▸ **Required work**
Return, word for word, only the lines of the data below that lie between the line with "Definition news (script" and the line with "Definition oldSteps (script", those two lines included.

Saved data entries:
※
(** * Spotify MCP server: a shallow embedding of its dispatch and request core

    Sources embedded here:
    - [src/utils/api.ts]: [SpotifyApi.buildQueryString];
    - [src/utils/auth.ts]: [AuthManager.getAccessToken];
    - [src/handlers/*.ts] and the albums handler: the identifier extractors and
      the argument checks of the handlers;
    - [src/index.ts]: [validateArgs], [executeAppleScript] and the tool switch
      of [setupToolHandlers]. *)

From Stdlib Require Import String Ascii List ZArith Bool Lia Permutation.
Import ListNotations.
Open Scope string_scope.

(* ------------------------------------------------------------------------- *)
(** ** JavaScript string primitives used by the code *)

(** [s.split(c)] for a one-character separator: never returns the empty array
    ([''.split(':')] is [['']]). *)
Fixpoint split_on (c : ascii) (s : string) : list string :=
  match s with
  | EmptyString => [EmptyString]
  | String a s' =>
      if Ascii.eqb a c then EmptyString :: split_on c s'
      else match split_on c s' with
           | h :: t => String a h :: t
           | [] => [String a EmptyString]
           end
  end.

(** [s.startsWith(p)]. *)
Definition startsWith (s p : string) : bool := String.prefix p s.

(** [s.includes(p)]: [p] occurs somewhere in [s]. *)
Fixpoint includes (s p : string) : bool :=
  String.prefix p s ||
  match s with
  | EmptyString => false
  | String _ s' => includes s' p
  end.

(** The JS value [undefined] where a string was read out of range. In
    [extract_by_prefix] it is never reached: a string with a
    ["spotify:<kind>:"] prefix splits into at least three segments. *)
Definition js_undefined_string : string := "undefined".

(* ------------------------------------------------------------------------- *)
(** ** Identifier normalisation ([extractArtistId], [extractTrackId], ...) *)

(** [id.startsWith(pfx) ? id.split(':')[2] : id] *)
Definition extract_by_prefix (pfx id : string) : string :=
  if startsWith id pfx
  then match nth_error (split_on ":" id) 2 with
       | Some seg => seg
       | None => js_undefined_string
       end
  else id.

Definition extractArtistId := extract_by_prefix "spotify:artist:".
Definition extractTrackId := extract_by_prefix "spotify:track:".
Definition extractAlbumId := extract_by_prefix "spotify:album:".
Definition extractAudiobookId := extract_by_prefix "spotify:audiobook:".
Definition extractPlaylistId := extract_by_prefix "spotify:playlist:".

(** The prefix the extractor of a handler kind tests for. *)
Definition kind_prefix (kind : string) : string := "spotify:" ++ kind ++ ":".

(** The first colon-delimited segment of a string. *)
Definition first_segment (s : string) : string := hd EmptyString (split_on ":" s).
※
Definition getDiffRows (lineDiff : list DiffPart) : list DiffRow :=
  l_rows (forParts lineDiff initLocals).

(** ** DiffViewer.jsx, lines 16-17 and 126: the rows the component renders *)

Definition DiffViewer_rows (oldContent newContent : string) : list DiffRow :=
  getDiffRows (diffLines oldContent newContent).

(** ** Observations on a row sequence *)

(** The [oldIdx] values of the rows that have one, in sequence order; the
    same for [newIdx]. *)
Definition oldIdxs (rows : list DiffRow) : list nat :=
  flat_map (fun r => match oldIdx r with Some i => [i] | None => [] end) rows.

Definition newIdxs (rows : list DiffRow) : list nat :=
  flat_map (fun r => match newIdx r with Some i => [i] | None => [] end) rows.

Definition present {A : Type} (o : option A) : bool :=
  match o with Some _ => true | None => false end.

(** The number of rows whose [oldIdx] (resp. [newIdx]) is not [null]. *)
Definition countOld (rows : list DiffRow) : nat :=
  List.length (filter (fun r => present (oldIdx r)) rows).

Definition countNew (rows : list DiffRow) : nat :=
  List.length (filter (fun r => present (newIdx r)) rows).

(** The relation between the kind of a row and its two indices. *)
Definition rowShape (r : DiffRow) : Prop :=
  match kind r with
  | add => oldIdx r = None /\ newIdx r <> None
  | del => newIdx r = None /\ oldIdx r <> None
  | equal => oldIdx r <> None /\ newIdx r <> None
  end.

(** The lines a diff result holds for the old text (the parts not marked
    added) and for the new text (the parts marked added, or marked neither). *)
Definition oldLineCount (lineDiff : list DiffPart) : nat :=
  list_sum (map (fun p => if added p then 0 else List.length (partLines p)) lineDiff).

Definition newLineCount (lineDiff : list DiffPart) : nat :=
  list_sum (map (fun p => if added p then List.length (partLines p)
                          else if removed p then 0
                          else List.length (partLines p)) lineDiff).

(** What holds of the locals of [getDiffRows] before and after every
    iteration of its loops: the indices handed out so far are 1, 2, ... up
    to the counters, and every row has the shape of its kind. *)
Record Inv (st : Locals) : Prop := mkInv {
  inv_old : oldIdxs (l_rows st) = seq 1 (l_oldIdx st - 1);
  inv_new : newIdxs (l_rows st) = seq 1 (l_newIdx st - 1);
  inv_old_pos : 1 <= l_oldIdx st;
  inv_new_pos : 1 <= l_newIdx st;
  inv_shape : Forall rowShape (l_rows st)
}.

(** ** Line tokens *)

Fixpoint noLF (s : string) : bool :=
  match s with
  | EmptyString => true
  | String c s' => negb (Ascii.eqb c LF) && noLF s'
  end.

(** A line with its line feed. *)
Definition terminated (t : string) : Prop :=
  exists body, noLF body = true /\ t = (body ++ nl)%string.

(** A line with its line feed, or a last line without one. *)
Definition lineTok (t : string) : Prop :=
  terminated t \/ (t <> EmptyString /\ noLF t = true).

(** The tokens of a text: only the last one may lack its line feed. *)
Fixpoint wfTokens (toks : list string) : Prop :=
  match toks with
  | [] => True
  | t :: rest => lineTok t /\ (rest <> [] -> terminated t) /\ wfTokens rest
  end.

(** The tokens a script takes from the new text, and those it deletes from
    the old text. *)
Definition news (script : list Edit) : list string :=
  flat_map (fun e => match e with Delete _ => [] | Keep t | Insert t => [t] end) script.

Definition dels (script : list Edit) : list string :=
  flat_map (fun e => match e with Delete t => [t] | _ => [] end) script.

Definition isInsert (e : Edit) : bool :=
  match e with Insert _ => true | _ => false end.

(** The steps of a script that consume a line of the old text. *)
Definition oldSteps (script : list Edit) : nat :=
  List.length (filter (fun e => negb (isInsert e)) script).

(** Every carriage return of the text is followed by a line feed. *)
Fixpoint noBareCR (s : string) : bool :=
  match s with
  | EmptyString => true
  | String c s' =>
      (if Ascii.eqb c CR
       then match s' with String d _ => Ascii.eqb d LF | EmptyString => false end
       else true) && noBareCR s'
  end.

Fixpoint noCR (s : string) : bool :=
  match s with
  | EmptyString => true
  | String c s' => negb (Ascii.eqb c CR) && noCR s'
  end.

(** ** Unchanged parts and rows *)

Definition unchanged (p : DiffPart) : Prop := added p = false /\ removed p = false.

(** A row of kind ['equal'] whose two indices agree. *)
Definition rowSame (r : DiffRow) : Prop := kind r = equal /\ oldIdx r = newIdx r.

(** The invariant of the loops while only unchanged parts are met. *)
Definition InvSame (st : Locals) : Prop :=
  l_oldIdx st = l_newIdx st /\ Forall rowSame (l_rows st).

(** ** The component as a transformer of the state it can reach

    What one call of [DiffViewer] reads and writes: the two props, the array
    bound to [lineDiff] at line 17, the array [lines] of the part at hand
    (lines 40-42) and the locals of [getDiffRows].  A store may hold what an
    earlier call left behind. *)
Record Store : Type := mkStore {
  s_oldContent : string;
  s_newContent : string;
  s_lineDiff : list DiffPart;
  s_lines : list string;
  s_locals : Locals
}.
※
▸ **Solution**
Definition news (script : list Edit) : list string :=
  flat_map (fun e => match e with Delete _ => [] | Keep t | Insert t => [t] end) script.

Definition dels (script : list Edit) : list string :=
  flat_map (fun e => match e with Delete t => [t] | _ => [] end) script.

Definition isInsert (e : Edit) : bool :=
  match e with Insert _ => true | _ => false end.

(** The steps of a script that consume a line of the old text. *)
Definition oldSteps (script : list Edit) : nat :=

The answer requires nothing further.